(* ===== verification/SoftmaxTemperature.v ===== *)
(** * Softmax with temperature ([compiler_pass/attach_softmax_with_temperature.py])

    The softmax of the logits of a batch, in two kernels: the first one reduces
    every chunk of a row to its maximum and the logarithm of its sum of
    exponentials, the second one merges the chunks and writes the
    probabilities.  A temperature of at most [1e-5] stands for zero: the
    probability is shared among the greatest logits.  A buffer that a block
    fills is a table; the order in which the last block, which is bound to GPU
    threads, stores the probabilities is arbitrary. *)

From Stdlib Require Import Reals Lra.
From stdpp Require Import base list.
From S2P Require Import Prelude TirBuffer KernelArith.
Local Open Scope Z_scope.

Definition load3 {A} (b : list (list (list A))) (i j k : Z) : option A := r ← load2 b i j; load1 r k.

Section Softmax.
Context {F : Type} `{KernelOps F}.

(** [temperature[v0] > T.float32(1e-5)] *)
Definition is_hot (t : F) : bool := k_lt (k_dec 1 5) t.
Definition cast_bool (b : bool) : F := if b then k_one else k_zero.

Section Kernels.
Context (batch_size vocab_size chunk_size num_chunks : nat).

Notation "# n" := (Z.of_nat n) (at level 1).

(** The block [pad] *)
Definition pad_at (A : list (list F)) (temperature : list F) (v0 v1 v2 : nat) : option F :=
  let i := (v1 * chunk_size + v2)%nat in
  if (i <? vocab_size)%nat then
    t ← load1 temperature #v0;
    a ← load2 A #v0 #i;
    Some (if is_hot t then k_div a t else a)
  else Some k_min_value.

(** The block [max] of the first kernel *)
Definition chunk_max_at (A_pad : list (list (list F))) (v0 v1 : nat) : option F :=
  ofold (fun v2 m => x ← load3 A_pad #v0 #v1 #v2; Some (k_max m x)) (seq 0 chunk_size) k_min_value.

(** The block [sum_exp] of the first kernel *)
Definition chunk_sum_exp_at (temperature : list F) (A_pad : list (list (list F))) (temp_max : list (list F))
    (v0 v1 : nat) : option F :=
  ofold (fun v2 s =>
    e ← (if (v1 * chunk_size + v2 <? vocab_size)%nat then
           t ← load1 temperature #v0;
           x ← load3 A_pad #v0 #v1 #v2;
           m ← load2 temp_max #v0 #v1;
           Some (if is_hot t then k_exp (k_sub x m) else cast_bool (k_eq x m))
         else Some k_zero);
    Some (k_add s e)) (seq 0 chunk_size) k_zero.

(** The block [log] *)
Definition chunk_log_at (temperature : list F) (temp_sum : list (list F)) (v0 v1 : nat) : option F :=
  t ← load1 temperature #v0;
  s ← load2 temp_sum #v0 #v1;
  Some (if is_hot t then k_log s else s).

(** The first kernel: [chunked_sum] and [chunked_max]. *)
Definition chunk_lse (A : list (list F)) (temperature : list F) : option (list (list F) * list (list F)) :=
  A_pad ← te_compute2 batch_size num_chunks (fun v0 v1 => mapM (pad_at A temperature v0 v1) (seq 0 chunk_size));
  temp_max ← te_compute2 batch_size num_chunks (chunk_max_at A_pad);
  temp_sum ← te_compute2 batch_size num_chunks (chunk_sum_exp_at temperature A_pad temp_max);
  chunked_sum ← te_compute2 batch_size num_chunks (chunk_log_at temperature temp_sum);
  chunked_max ← te_compute2 batch_size num_chunks (fun v0 v1 => load2 temp_max #v0 #v1);
  Some (chunked_sum, chunked_max).

(** The blocks [max] and [sum_exp] of the second kernel *)
Definition merge_max_at (chunked_max : list (list F)) (v0 : nat) : option F :=
  ofold (fun v1 m => x ← load2 chunked_max #v0 #v1; Some (k_max m x)) (seq 0 num_chunks) k_min_value.

Definition merge_sum_exp_at (temperature : list F) (chunked_sum chunked_max : list (list F)) (temp_max : list F)
    (v0 : nat) : option F :=
  ofold (fun v1 s =>
    t ← load1 temperature #v0;
    l ← load2 chunked_sum #v0 #v1;
    m ← load2 chunked_max #v0 #v1;
    tm ← load1 temp_max #v0;
    Some (k_add s (if is_hot t then k_exp (k_sub (k_add l m) tm) else k_mul (cast_bool (k_eq m tm)) l)))
    (seq 0 num_chunks) k_zero.

(** The block [log_pad]: the iteration [(v0, v1, v2)] *)
Definition log_pad (A : list (list F)) (temperature temp_sum temp_max : list F) (v : nat * (nat * nat))
    (softmax : list (list F)) : option (list (list F)) :=
  let v0 := v.1 in let i := (v.2.1 * chunk_size + v.2.2)%nat in
  if (i <? vocab_size)%nat then
    t ← load1 temperature #v0;
    a ← load2 A #v0 #i;
    ts ← load1 temp_sum #v0;
    tm ← load1 temp_max #v0;
    store2 softmax #v0 #i
      (if is_hot t then k_exp (k_sub (k_div a t) (k_add (k_log ts) tm)) else k_div (cast_bool (k_eq a tm)) ts)
  else Some softmax.

(** [T.grid(batch_size, num_chunks, chunk_size)] *)
Definition softmax_grid : list (nat * (nat * nat)) :=
  flat_map (fun v0 => map (pair v0) (grid num_chunks chunk_size)) (seq 0 batch_size).

(** The second kernel, which makes its stores in the given order *)
Definition softmax_with_chunked_sum (order : list (nat * (nat * nat))) (A : list (list F)) (temperature : list F)
    (chunked_sum chunked_max softmax : list (list F)) : option (list (list F)) :=
  temp_max ← mapM (merge_max_at chunked_max) (seq 0 batch_size);
  temp_sum ← mapM (merge_sum_exp_at temperature chunked_sum chunked_max temp_max) (seq 0 batch_size);
  ofold (log_pad A temperature temp_sum temp_max) order softmax.
End Kernels.
(* ===== verification/MoeGating.v ===== *)
(** * Choosing the experts of a token

    The gating kernels of [op/moe_misc.py]: the top-k kernel and its softmax
    variant, the group-limited selection and the weighted sum over the chosen
    experts.  The scores are of a type whose comparison is a parameter with
    the laws of a float comparison ([ScoreLaws]); [binary_scores] is the
    instance for IEEE floats. *)

From Stdlib Require Import SpecFloat Sorting.Sorted.
From stdpp Require Import base list sorting.
From S2P Require Import Prelude TirBuffer.
Local Open Scope Z_scope.

(** ** Scores *)

Class ScoreOps (V : Type) := {
  score_gt : V -> V -> bool;      (* [a > b] *)
  score_min : V;                  (* [T.min_value(dtype)] *)
}.

(** A NaN compares false with everything; the scores above the minimum are
    weakly ordered. *)
Class ScoreLaws (V : Type) `{ScoreOps V} := {
  gt_irrefl : forall a, score_gt a a = false;
  gt_trans : forall a b c, score_gt a b = true -> score_gt b c = true -> score_gt a c = true;
  gt_cotrans : forall a b c, score_gt a b = true -> score_gt c score_min = true ->
    score_gt a c = true \/ score_gt c b = true;
}.

Section Gating.
Context {V : Type} `{ScoreLaws V}.

(** ** The top-k kernel *)

(** The buffers of one thread. *)
Record Local := MkLocal { local_top_k : list V; local_top_k_index : list Z }.

(** The second loop stores at index -1, outside the buffer. *)
Definition gating_topk_init (k_val : nat) (s : Local) : option Local :=
  top ← ofold (fun t b => store b (Z.of_nat t) score_min) (seq 0 k_val) (local_top_k s);
  Some (MkLocal top
          (fold_left (fun b t => stray_store b (-1) (Z.of_nat t)) (seq 0 k_val) (local_top_k_index s))).

(** [b[j] = b[j - 1]] *)
Definition move_up {A} (j : nat) (b : list A) : option (list A) :=
  v ← load1 b (Z.of_nat j - 1); store b (Z.of_nat j) v.

(** The chain of [if x > local_top_k[i]: ... else: ...]. *)
Fixpoint gating_topk_process_value (k_val : nat) (x : V) (vk : nat) (slots : list nat) (s : Local)
    : option Local :=
  match slots with
  | [] => Some s
  | i :: slots =>
      top_i ← load1 (local_top_k s) (Z.of_nat i);
      if score_gt x top_i then
        s ← ofold (fun j s => top ← move_up j (local_top_k s);
                              index ← move_up j (local_top_k_index s);
                              Some (MkLocal top index))
                  (rev (seq (S i) (k_val - S i))) s;
        top ← store (local_top_k s) (Z.of_nat i) x;
        index ← store (local_top_k_index s) (Z.of_nat i) (Z.of_nat vk);
        Some (MkLocal top index)
      else gating_topk_process_value k_val x vk slots s
  end.

(** The local buffers of a thread after the scan of its row. *)
Definition topk_scan (k_val num_local_experts : nat) (x : list (list V)) (vi : nat) (alloc : Local)
    : option Local :=
  s ← gating_topk_init k_val alloc;
  ofold (fun vk s => v ← load2 x (Z.of_nat vi) (Z.of_nat vk);
                     gating_topk_process_value k_val v vk (seq 0 k_val) s)
        (seq 0 num_local_experts) s.

Definition Outs : Type := list (list V) * list (list Z).

(** One thread; [out_of] is what the output block computes from the local
    scores. *)
Definition topk_thread (out_of : list V -> nat -> option V) (k_val num_local_experts : nat)
    (x : list (list V)) (alloc : nat -> Local) (vi : nat) (o : Outs) : option Outs :=
  s ← topk_scan k_val num_local_experts x vi (alloc vi);
  ofold (fun vj o =>
           v ← out_of (local_top_k s) vj;
           out ← store2 o.1 (Z.of_nat vi) (Z.of_nat vj) v;
           i ← load1 (local_top_k_index s) (Z.of_nat vj);
           out_index ← store2 o.2 (Z.of_nat vi) (Z.of_nat vj) i;
           Some (out, out_index)) (seq 0 k_val) o.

▬▬▬▬▬▬▬▬▬▬

ABOUT THIS TASK
Retrieve all lines from the data that contain the string "false".

WRITTEN SOLUTION
(** A NaN compares false with everything; the scores above the minimum are
  gt_irrefl : forall a, score_gt a a = false;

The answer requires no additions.